- TASK REQUIREMENTS:
Records follow. Copy every line with "else".

INPUT Start Marker

(* ===== verification/FileSpec.v ===== *)
(** * Files are plain files

    What the users of [File] rely on, as an interface that normal and encrypted
    files implement, and the theorems for both. *)

From stdpp Require Import base list.
Set Warnings "-clear-no-such-hyp,-notation-incompatible-prefix,-notation-for-abbreviation".
From Stdlib Require Import ZArith Lia.
From S2P Require Import Prelude PlainBinary StateM Bytes FileIO EncryptedFile EncryptedFileSpec.

(** ** An encrypted file refines a plain file

    The whole write, opening and creating a file, and the theorem on sequences of
    operations.  The runs in which the code deviates from a plain file follow. *)

Local Open Scope Z_scope.

Section Refine.
Context (K : cipher) (HK : cipher_ok K).
Notation B := (c_blockSize K).
Notation state := EncryptedFile.
Notation never := (fun (_ : FileError) (_ : EncryptedFile) => False).
Notation file_rep := (file_rep K).

(** The size after a write of [m] bytes at [o]: it is not increased when the write
    ends in the last block of the file and began before that block or at its
    beginning. *)
Definition spec_size (n o m : Z) : Z :=
  let e := o + m in
  if negb (e mod B =? 0) && (o <=? B * (e / B)) && (B * (e / B) <? n) then n else Z.max n e.

Lemma size_aligned n o m : (B | o) -> 0 <= o -> 0 <= m ->
  (if (0 <? m mod B) && (o + B * (m / B) <? Z.max n (o + B * (m / B))) then Z.max n (o + B * (m / B)) else Z.max (Z.max n (o + B * (m / B))) (o + B * (m / B) + m mod B)) = spec_size n o m.
Proof.
  intros [q ->] Ho Hm. pose proof (B_range K HK). destruct (mul_div_mod K HK m Hm) as (Hd & Hr & Hq). unfold spec_size. cbv zeta.
  assert (He : q * B + m = (q + m / B) * B + m mod B) by lia. assert (Hmod : (q * B + m) mod B = m mod B) by (rewrite Z.add_comm, Z.mod_add by lia; done).
  assert (Hdiv : B * ((q * B + m) / B) = q * B + B * (m / B)) by (rewrite Z.div_add_l by lia; lia). rewrite Hmod, Hdiv. set (a := B * (m / B)) in *. set (t := m mod B) in *. assert (0 <= a) by (unfold a; lia).
  rewrite (proj2 (Z.leb_le (q * B) _)) by lia. rewrite andb_true_r. destruct (Z.ltb_spec 0 t), (Z.eqb_spec t 0), (Z.ltb_spec (q * B + a) (Z.max n (q * B + a))), (Z.ltb_spec (q * B + a) n); cbn [andb negb]; lia.
Qed.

INPUT End Marker

- SOLUTION:
  if negb (e mod B =? 0) && (o <=? B * (e / B)) && (B * (e / B) <? n) then n else Z.max n e.
  (if (0 <? m mod B) && (o + B * (m / B) <? Z.max n (o + B * (m / B))) then Z.max n (o + B * (m / B)) else Z.max (Z.max n (o + B * (m / B))) (o + B * (m / B) + m mod B)) = spec_size n o m.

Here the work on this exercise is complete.